_EXERCISE AIM:_ Filter the listing below for "replicate" and report every line that has it.

_MATERIAL PROVIDED:_

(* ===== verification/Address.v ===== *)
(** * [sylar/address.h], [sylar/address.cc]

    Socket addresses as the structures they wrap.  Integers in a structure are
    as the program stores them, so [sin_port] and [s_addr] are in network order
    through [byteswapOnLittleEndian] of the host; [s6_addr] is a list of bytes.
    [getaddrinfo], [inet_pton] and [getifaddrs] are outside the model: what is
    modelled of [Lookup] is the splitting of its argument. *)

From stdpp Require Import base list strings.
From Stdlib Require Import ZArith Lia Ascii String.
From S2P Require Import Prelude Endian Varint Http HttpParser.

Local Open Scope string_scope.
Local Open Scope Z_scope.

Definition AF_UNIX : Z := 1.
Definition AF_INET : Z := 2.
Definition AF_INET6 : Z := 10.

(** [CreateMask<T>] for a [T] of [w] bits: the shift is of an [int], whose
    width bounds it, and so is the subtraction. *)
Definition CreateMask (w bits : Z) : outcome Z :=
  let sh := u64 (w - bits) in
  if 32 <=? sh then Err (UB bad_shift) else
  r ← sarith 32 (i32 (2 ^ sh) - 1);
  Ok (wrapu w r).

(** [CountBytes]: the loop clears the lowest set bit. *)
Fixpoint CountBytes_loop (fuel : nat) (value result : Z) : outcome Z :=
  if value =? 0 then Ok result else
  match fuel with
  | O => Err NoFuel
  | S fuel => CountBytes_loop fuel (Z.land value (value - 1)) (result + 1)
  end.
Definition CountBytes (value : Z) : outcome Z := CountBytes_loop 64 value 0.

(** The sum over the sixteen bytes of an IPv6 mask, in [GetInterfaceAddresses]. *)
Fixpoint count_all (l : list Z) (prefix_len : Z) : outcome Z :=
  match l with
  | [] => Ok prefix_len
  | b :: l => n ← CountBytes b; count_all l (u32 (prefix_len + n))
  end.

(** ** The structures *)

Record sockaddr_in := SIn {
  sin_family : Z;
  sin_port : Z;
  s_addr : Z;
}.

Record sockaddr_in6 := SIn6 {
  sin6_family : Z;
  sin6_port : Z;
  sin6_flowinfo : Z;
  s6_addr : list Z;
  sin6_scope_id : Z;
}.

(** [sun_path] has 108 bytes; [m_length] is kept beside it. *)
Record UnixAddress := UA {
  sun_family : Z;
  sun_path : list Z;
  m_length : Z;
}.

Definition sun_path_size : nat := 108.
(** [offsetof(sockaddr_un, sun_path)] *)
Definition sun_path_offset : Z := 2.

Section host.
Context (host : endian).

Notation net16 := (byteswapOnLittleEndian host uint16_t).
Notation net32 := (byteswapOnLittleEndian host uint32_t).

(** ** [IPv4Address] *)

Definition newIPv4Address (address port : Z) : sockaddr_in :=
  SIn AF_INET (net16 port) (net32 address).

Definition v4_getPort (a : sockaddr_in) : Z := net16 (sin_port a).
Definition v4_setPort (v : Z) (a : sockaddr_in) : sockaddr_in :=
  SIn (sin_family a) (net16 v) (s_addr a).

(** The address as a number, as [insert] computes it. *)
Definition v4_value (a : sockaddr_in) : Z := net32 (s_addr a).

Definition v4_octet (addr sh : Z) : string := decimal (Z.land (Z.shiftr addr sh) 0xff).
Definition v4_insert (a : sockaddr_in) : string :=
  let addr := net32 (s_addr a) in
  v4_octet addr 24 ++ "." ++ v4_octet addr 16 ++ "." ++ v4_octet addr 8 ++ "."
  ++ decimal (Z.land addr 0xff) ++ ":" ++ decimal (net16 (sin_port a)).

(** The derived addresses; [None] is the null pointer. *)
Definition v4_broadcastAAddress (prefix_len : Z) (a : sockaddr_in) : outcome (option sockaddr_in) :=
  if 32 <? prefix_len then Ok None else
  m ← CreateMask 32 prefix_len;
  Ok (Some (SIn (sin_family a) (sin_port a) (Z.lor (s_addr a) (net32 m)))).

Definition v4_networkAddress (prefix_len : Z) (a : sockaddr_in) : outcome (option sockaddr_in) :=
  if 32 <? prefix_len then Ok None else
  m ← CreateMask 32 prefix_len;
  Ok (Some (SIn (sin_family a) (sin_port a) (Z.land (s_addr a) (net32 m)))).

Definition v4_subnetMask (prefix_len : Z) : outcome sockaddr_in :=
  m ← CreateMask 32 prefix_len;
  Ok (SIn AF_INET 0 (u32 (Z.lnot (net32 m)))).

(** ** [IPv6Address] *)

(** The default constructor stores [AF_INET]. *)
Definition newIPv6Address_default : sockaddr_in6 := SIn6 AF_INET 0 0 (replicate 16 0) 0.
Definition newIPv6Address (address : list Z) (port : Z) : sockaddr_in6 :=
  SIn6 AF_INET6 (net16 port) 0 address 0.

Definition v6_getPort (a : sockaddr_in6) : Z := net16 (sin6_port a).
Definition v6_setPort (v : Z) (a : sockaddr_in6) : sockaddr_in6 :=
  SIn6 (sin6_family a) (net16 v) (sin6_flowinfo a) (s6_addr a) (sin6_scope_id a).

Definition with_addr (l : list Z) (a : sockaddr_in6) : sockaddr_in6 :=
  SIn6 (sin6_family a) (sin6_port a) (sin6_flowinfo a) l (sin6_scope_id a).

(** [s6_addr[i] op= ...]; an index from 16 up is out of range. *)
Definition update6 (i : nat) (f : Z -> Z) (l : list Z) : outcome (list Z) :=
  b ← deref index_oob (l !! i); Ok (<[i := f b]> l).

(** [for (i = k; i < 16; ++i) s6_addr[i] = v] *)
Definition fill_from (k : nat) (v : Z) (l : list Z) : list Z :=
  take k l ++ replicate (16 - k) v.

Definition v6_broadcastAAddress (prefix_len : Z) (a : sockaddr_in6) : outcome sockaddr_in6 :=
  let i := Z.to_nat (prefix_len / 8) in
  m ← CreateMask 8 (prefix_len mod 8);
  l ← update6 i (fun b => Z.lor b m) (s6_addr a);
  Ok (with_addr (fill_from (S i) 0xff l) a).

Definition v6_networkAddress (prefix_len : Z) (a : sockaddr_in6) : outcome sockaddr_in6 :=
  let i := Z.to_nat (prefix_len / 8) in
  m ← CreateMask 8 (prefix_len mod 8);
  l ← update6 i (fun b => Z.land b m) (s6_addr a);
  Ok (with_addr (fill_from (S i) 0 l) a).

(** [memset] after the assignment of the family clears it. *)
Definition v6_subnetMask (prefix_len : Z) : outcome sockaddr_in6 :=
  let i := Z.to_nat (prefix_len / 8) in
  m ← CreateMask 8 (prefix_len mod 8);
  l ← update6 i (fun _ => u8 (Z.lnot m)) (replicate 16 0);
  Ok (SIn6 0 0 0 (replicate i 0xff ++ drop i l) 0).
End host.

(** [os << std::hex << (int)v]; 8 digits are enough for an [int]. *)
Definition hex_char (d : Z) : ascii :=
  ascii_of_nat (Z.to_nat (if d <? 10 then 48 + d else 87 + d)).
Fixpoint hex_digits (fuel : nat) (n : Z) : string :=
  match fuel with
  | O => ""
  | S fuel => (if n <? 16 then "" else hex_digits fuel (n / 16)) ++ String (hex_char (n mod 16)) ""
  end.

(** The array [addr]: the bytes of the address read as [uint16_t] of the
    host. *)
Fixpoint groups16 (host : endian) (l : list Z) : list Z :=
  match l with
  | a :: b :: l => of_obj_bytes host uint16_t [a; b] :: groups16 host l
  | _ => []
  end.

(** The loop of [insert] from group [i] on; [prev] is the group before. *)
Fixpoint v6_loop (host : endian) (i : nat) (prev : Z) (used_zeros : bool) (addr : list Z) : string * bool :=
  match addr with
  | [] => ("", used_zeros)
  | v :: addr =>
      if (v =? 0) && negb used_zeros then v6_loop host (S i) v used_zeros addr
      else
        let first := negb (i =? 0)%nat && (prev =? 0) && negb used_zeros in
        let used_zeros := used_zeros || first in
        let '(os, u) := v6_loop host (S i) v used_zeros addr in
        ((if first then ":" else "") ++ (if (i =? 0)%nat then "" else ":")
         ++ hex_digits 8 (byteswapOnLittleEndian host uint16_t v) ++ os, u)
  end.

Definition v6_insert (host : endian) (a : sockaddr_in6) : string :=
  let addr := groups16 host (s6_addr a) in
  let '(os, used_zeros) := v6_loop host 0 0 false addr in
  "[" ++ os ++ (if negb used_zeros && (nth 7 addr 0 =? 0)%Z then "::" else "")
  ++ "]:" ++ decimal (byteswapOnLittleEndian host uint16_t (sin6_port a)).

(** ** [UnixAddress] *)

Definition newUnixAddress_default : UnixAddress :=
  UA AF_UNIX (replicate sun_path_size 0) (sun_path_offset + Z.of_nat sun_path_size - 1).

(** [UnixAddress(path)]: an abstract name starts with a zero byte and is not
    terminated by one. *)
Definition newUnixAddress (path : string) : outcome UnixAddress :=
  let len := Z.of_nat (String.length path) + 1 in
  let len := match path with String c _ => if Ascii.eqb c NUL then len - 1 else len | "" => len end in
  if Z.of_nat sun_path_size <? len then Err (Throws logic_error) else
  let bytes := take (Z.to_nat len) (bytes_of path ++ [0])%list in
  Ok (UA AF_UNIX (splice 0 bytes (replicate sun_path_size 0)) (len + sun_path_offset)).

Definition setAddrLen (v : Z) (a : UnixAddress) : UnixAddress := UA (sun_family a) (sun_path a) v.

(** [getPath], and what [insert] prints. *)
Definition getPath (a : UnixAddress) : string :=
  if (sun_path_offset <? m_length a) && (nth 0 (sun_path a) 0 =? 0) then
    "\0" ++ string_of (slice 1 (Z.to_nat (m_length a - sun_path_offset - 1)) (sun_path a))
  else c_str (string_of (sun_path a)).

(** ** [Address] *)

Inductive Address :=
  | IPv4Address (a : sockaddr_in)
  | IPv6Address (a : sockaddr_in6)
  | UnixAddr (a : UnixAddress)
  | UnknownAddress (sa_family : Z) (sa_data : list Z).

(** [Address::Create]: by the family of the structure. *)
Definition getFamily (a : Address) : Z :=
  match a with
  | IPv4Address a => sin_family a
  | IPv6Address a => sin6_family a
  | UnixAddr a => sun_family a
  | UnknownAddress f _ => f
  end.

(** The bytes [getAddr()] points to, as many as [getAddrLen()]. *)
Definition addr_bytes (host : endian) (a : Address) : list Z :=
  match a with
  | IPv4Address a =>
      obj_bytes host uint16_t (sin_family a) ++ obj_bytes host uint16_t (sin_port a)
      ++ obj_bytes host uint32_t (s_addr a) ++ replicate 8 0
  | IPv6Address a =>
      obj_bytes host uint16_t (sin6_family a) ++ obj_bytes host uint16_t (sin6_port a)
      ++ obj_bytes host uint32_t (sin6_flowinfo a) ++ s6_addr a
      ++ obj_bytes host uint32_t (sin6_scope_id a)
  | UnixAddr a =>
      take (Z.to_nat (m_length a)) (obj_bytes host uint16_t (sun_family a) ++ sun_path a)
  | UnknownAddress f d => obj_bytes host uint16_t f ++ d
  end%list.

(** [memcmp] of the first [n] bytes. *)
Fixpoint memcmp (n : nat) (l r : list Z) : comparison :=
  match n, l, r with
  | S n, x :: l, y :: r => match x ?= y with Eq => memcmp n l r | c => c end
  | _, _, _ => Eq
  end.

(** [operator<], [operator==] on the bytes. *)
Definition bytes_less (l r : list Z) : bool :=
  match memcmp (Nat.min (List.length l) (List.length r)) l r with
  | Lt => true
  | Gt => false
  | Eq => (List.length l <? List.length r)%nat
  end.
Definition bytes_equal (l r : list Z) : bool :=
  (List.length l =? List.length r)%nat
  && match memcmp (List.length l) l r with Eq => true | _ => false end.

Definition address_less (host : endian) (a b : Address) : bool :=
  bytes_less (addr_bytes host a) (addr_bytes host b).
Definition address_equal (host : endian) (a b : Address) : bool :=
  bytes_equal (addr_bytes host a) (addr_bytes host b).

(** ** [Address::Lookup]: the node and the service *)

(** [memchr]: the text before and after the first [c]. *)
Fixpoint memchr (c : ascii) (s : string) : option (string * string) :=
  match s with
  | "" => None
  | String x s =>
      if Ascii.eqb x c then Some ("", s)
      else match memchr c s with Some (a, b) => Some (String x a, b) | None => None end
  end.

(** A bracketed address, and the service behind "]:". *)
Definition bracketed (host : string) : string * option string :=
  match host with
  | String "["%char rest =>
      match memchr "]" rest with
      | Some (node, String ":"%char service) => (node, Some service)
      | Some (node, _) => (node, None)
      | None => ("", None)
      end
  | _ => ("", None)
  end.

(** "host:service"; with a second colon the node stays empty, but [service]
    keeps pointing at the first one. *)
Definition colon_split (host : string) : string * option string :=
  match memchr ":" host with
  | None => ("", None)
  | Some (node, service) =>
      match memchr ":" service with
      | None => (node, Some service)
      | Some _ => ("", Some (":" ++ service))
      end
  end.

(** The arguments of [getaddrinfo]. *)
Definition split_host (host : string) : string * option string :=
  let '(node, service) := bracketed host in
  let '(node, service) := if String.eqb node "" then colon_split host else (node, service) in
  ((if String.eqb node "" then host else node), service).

_ANSWER TO THIS PROBLEM:_
Definition newIPv6Address_default : sockaddr_in6 := SIn6 AF_INET 0 0 (replicate 16 0) 0.
  take k l ++ replicate (16 - k) v.
  l ← update6 i (fun _ => u8 (Z.lnot m)) (replicate 16 0);
  Ok (SIn6 0 0 0 (replicate i 0xff ++ drop i l) 0).
  UA AF_UNIX (replicate sun_path_size 0) (sun_path_offset + Z.of_nat sun_path_size - 1).
  Ok (UA AF_UNIX (splice 0 bytes (replicate sun_path_size 0)) (len + sun_path_offset)).
      ++ obj_bytes host uint32_t (s_addr a) ++ replicate 8 0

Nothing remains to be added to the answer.